Work required:
Nothing but the lines from the start of the records below through the line that has "- exists st', blobs." should appear, each exactly as given.

(Records from a dataset)
· · · · · · ·

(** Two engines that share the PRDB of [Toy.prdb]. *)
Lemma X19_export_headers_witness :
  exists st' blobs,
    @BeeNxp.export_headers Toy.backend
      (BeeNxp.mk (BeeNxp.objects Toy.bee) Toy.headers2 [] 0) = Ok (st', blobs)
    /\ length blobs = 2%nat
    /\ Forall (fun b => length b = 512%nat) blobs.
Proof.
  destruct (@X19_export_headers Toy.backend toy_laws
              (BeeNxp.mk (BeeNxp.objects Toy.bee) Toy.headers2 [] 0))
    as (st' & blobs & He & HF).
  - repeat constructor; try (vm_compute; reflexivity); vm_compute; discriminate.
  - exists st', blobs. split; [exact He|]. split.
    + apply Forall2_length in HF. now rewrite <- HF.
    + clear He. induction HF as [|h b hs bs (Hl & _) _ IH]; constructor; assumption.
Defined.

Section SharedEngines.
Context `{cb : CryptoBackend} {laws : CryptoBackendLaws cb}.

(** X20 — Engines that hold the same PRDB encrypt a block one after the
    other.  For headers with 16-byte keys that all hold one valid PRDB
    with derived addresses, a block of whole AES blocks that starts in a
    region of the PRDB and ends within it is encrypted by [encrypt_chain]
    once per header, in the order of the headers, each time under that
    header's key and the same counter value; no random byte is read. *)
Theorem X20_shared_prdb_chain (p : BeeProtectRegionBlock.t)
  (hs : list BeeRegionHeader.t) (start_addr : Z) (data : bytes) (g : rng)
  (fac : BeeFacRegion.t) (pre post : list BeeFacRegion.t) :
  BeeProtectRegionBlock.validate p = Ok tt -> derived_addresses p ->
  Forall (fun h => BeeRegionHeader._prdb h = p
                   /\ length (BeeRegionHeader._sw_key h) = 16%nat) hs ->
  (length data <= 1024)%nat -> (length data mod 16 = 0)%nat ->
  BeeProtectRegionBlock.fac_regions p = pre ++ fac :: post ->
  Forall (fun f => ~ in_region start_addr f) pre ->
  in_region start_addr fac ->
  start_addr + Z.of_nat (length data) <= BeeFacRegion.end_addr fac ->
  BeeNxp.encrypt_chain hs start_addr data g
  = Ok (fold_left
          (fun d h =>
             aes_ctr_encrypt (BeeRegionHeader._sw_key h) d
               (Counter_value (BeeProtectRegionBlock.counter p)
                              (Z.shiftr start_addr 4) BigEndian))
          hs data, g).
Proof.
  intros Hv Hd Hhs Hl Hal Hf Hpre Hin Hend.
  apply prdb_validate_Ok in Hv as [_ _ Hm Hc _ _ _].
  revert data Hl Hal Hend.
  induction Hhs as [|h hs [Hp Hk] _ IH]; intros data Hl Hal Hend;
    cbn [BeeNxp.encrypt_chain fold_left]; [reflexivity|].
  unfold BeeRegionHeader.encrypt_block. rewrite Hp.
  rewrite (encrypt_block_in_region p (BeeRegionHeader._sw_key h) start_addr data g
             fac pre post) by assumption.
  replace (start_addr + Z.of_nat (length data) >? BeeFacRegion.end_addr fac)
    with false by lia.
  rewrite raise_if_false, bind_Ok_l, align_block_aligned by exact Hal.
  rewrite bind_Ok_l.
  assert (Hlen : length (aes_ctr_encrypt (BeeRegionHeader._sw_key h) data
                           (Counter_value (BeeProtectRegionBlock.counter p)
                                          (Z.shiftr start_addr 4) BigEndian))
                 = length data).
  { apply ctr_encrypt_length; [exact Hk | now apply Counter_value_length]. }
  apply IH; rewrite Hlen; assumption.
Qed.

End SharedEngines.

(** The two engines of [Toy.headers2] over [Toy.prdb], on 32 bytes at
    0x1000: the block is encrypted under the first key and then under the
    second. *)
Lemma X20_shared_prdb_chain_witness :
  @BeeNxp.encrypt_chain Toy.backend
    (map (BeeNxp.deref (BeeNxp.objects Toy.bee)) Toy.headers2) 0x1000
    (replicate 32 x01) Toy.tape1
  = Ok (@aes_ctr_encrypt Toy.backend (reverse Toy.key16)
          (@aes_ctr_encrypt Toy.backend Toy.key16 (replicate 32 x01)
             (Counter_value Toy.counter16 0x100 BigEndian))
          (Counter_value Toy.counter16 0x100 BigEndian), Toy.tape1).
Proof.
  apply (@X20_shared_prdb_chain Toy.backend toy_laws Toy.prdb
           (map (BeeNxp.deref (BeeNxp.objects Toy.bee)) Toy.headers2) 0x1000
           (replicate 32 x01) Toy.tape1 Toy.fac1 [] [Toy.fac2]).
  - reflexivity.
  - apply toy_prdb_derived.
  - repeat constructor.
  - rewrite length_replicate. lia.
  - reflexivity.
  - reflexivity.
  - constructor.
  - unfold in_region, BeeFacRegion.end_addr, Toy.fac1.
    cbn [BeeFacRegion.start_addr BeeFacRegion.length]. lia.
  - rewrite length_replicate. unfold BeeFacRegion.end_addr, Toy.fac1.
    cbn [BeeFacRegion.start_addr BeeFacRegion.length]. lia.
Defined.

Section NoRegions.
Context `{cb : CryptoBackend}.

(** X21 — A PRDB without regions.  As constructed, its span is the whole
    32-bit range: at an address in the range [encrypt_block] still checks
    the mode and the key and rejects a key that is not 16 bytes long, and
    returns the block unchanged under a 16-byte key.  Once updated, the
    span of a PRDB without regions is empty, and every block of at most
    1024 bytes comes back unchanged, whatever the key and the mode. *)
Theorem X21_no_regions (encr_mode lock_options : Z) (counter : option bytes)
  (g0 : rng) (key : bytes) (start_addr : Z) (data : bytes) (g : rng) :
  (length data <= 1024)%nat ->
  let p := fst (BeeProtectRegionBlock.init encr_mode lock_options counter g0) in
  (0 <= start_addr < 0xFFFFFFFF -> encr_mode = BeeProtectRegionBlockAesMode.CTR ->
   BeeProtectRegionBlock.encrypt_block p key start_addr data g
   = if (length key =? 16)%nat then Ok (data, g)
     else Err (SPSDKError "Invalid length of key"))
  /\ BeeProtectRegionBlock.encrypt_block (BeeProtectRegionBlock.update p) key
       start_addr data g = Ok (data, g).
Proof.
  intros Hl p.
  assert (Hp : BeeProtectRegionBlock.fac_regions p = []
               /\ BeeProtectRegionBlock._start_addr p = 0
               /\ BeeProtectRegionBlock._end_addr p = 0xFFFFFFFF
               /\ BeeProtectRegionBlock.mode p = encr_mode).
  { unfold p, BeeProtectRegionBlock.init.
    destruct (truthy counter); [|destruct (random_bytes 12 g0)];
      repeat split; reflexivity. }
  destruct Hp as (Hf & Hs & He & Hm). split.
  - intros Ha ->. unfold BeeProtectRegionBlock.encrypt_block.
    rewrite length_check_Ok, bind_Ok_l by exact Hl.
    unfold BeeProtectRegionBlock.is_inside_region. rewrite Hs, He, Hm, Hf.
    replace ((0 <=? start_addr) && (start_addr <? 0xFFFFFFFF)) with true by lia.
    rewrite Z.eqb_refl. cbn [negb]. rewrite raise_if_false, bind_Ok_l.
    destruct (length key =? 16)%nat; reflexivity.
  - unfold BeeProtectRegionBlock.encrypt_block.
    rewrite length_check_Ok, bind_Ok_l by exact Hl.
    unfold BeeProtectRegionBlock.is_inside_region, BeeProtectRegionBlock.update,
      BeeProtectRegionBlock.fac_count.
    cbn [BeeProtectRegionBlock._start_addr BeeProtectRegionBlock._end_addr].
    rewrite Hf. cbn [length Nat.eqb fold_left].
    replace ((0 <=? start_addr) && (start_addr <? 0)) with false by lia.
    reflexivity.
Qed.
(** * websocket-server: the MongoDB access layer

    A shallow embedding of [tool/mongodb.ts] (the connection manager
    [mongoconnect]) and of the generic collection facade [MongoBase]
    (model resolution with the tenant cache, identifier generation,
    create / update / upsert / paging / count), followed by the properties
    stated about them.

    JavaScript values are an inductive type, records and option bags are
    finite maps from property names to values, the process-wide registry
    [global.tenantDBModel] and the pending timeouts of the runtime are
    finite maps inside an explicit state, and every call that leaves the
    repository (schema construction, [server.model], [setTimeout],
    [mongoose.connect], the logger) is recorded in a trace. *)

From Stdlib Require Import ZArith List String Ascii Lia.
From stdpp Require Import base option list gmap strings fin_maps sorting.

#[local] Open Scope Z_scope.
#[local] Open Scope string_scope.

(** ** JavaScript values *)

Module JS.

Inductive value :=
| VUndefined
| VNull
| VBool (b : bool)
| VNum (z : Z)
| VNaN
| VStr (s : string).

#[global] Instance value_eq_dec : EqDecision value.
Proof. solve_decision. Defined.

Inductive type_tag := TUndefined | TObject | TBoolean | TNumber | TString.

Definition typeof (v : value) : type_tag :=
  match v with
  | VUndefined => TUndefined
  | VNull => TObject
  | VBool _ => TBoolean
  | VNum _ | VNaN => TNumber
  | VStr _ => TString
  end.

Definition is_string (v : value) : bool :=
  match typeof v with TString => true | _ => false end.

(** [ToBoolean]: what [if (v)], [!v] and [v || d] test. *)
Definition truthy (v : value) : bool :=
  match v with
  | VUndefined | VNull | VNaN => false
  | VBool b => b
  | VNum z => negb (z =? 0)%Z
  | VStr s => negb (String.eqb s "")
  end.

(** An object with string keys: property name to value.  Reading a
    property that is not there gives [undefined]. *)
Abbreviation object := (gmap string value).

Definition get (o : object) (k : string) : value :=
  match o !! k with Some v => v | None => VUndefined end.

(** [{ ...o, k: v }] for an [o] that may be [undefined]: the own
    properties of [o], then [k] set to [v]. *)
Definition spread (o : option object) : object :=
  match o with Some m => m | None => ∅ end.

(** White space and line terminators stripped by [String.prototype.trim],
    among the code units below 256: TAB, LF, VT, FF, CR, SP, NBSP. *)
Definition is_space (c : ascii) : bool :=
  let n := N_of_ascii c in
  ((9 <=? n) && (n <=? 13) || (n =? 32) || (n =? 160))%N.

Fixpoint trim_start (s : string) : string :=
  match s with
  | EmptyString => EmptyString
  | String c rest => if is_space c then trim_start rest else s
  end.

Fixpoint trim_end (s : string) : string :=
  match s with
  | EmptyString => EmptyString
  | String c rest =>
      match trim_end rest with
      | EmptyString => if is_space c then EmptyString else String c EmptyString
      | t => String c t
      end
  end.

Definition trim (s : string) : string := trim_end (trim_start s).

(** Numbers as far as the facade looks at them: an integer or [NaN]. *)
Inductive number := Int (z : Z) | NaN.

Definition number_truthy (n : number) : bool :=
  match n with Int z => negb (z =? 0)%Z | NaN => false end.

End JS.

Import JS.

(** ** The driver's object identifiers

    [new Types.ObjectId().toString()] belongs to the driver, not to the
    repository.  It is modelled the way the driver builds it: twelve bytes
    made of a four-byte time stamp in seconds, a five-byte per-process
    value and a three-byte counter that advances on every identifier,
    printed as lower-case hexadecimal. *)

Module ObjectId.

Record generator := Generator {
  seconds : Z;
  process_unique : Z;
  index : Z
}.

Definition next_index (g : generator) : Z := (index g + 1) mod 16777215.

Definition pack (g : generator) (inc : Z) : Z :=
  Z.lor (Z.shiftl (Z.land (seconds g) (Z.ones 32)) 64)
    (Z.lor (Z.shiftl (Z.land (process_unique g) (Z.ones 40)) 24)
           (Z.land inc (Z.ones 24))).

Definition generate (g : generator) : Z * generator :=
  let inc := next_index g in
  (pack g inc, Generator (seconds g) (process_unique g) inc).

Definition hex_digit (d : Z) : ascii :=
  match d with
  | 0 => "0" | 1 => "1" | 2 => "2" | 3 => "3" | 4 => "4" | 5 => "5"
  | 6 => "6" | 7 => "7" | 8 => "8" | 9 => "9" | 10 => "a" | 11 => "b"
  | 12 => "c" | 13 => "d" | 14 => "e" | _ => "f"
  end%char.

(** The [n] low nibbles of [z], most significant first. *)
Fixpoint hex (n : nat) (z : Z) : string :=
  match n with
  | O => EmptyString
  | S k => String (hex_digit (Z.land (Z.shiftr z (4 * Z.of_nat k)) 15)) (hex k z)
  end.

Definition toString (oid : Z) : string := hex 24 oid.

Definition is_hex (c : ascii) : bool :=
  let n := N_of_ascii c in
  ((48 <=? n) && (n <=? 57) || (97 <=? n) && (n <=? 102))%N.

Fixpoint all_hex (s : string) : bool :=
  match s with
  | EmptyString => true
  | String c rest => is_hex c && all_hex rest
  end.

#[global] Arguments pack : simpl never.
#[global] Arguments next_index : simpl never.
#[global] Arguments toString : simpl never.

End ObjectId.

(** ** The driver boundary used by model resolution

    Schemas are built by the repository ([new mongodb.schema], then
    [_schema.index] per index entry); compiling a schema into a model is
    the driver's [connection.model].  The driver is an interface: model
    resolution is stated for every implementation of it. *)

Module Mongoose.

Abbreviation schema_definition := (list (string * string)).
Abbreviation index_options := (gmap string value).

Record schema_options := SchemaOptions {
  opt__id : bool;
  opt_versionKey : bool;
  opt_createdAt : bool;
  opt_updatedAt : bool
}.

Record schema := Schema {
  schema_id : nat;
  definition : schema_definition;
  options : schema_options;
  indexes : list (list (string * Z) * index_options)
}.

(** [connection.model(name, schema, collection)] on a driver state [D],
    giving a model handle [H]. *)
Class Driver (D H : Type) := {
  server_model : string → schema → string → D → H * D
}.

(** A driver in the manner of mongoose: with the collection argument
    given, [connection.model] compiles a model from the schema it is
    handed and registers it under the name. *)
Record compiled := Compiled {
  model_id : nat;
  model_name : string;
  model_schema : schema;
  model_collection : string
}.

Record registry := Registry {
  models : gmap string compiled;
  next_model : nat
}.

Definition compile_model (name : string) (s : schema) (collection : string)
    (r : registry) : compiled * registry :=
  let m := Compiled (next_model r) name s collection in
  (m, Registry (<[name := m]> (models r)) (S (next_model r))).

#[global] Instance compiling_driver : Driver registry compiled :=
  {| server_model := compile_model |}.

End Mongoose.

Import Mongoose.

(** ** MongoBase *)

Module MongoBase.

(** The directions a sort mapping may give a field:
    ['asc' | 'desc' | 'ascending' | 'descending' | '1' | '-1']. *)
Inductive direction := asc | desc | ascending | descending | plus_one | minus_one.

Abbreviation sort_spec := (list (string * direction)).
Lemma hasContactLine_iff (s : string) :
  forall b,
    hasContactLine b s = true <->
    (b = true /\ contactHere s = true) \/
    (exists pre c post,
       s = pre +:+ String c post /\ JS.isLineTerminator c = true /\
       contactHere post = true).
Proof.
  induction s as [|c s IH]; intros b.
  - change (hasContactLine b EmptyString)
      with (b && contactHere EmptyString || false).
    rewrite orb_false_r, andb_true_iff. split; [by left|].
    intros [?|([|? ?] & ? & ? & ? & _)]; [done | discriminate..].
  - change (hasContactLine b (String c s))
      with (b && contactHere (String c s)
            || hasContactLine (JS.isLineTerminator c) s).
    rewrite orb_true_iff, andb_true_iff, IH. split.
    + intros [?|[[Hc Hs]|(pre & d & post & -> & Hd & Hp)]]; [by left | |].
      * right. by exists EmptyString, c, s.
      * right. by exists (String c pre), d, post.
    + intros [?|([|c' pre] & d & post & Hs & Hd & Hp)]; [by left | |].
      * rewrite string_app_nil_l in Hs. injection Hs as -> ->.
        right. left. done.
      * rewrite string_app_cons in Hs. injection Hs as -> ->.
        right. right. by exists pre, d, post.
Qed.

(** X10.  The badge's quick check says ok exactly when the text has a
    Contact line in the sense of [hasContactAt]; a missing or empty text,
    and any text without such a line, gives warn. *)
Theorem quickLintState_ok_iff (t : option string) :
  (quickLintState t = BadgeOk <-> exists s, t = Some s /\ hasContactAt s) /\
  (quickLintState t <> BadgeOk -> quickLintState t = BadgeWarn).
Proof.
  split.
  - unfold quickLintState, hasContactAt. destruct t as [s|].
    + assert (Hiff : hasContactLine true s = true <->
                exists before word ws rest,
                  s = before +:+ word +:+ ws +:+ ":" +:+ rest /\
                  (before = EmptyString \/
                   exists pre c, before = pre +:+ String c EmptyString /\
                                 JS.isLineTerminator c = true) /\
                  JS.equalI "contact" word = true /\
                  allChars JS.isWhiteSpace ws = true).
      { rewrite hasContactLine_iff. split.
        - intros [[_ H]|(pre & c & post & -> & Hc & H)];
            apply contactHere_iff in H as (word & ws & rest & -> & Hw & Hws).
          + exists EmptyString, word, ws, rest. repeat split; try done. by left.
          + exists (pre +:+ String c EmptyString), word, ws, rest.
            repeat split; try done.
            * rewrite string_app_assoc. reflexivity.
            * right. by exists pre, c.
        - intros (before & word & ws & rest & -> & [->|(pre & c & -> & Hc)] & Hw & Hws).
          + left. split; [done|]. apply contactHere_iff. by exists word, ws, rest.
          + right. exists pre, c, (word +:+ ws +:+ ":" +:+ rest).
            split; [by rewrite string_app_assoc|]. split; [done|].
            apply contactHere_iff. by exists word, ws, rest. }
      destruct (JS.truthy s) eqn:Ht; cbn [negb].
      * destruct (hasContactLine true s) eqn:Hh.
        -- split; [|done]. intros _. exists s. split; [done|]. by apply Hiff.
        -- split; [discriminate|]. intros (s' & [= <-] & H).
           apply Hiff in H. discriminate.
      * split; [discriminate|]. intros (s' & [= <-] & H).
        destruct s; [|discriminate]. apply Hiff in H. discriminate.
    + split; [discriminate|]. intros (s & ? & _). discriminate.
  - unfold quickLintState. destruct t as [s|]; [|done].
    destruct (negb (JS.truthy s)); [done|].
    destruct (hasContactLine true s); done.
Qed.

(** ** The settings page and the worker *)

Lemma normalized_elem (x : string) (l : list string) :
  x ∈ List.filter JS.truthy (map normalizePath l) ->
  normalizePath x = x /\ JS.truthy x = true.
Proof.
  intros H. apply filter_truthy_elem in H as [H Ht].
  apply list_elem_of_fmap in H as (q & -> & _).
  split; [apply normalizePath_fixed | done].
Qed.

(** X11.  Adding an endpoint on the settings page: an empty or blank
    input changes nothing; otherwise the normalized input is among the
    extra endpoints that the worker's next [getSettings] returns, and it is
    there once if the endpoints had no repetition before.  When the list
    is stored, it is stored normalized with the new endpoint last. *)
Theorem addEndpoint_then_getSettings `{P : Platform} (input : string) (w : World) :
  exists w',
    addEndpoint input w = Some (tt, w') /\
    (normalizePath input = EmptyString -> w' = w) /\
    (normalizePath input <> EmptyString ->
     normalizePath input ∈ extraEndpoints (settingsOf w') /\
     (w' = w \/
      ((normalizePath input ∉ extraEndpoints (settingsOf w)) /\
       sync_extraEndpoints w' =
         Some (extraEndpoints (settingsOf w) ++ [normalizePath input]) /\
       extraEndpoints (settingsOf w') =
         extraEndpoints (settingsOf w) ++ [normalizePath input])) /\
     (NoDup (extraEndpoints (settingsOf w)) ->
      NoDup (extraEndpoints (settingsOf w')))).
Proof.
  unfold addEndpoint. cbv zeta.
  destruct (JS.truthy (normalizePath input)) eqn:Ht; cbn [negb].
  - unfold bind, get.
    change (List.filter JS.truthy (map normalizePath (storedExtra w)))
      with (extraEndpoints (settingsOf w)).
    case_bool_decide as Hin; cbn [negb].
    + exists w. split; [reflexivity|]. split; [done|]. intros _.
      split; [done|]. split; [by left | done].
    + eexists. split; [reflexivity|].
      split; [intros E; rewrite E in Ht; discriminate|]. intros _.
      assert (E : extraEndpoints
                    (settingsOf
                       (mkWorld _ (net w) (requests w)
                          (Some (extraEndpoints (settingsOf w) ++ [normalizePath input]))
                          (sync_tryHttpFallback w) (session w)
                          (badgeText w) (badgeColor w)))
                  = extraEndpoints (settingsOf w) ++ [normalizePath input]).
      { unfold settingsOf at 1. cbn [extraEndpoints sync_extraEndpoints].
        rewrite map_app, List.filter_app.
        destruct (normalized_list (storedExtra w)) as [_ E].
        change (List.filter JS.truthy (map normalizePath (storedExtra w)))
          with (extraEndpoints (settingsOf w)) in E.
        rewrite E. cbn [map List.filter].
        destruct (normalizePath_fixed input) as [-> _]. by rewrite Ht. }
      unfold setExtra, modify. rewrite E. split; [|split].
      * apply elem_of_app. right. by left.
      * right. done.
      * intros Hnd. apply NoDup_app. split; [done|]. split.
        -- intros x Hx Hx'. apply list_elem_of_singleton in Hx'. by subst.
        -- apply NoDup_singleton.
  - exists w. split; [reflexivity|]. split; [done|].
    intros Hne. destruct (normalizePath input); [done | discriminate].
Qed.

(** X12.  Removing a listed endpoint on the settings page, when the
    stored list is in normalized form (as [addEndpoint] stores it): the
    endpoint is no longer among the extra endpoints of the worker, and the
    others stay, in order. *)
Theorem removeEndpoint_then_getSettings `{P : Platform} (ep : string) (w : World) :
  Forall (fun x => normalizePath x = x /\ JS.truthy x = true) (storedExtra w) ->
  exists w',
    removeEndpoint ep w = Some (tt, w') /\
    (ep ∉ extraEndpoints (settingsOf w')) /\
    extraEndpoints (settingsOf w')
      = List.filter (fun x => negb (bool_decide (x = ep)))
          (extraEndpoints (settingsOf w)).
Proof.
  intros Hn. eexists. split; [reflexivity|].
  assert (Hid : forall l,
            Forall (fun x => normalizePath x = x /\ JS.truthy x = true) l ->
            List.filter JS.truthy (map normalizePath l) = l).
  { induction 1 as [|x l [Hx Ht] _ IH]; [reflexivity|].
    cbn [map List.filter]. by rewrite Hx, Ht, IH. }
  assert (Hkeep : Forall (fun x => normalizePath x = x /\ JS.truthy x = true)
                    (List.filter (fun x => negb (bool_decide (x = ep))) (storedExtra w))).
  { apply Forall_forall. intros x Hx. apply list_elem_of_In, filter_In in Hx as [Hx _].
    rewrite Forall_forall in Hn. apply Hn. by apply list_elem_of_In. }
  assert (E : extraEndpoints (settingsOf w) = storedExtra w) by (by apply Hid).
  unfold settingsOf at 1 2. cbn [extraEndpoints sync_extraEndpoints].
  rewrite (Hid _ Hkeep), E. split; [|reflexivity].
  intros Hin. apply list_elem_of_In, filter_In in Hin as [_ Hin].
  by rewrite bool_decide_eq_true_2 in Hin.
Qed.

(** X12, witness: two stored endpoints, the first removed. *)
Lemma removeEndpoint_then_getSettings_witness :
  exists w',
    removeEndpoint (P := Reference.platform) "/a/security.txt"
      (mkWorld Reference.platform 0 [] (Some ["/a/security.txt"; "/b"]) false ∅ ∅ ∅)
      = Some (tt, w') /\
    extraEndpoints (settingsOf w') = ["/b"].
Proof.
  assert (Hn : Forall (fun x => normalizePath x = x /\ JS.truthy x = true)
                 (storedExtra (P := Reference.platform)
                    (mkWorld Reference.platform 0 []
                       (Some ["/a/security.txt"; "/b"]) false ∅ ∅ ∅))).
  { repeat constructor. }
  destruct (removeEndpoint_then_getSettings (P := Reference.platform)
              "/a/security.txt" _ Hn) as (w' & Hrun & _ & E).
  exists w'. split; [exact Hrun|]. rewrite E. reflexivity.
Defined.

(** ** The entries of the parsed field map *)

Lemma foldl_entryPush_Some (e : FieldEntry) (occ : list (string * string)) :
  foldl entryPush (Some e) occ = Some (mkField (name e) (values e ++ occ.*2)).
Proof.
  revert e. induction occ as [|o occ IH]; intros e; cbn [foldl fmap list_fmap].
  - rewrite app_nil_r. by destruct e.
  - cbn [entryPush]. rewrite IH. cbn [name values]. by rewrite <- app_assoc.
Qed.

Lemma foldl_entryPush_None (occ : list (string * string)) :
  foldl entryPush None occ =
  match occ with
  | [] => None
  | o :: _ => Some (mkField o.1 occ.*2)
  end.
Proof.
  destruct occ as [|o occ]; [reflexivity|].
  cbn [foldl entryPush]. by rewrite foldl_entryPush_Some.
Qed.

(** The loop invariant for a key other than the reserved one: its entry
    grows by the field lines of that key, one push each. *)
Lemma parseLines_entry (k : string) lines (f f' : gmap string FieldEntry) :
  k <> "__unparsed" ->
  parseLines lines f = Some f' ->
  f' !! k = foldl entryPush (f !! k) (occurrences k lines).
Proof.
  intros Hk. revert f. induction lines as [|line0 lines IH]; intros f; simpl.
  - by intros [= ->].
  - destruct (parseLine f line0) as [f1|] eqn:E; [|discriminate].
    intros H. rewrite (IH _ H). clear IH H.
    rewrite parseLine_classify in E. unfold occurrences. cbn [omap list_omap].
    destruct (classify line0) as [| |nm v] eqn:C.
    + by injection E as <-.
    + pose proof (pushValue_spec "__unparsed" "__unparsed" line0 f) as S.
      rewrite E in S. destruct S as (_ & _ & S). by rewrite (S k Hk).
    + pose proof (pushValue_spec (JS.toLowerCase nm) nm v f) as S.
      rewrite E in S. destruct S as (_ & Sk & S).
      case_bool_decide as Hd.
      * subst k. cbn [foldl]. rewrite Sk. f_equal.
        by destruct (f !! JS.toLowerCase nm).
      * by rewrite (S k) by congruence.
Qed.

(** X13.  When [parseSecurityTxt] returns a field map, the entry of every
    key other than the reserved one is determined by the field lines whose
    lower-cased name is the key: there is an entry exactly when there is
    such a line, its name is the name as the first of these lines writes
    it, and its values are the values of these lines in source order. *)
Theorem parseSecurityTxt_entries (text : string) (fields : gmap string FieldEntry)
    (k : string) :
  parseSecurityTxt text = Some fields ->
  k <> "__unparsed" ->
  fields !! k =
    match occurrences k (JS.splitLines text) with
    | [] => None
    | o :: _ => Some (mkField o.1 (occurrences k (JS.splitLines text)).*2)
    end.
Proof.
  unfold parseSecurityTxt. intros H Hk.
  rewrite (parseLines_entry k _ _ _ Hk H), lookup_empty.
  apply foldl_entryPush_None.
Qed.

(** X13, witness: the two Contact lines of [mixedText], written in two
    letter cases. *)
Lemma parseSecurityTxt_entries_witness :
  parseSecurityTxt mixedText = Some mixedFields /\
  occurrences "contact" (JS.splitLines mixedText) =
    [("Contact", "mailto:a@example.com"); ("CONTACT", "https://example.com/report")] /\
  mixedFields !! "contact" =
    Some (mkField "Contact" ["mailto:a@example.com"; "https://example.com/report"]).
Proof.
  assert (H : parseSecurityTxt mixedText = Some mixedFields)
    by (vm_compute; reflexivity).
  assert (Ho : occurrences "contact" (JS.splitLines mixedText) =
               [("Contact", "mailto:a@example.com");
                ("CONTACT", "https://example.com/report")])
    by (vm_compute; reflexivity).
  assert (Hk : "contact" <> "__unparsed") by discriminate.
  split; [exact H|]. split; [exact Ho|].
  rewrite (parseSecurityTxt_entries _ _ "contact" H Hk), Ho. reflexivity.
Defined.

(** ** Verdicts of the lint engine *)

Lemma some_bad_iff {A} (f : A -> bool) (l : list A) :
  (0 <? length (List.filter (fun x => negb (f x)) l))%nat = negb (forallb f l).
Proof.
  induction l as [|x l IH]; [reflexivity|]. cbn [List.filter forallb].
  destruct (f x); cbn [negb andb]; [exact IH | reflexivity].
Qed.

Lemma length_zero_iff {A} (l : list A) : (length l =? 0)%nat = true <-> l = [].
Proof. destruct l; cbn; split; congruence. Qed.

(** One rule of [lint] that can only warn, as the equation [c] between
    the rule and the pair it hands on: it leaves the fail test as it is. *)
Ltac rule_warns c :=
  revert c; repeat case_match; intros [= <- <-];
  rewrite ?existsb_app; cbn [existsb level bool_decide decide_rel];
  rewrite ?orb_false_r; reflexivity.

· · · · · · ·

Completed task:
(** Two engines that share the PRDB of [Toy.prdb]. *)
Lemma X19_export_headers_witness :
  exists st' blobs,
    @BeeNxp.export_headers Toy.backend
      (BeeNxp.mk (BeeNxp.objects Toy.bee) Toy.headers2 [] 0) = Ok (st', blobs)
    /\ length blobs = 2%nat
    /\ Forall (fun b => length b = 512%nat) blobs.
Proof.
  destruct (@X19_export_headers Toy.backend toy_laws
              (BeeNxp.mk (BeeNxp.objects Toy.bee) Toy.headers2 [] 0))
    as (st' & blobs & He & HF).
  - repeat constructor; try (vm_compute; reflexivity); vm_compute; discriminate.
  - exists st', blobs. split; [exact He|]. split.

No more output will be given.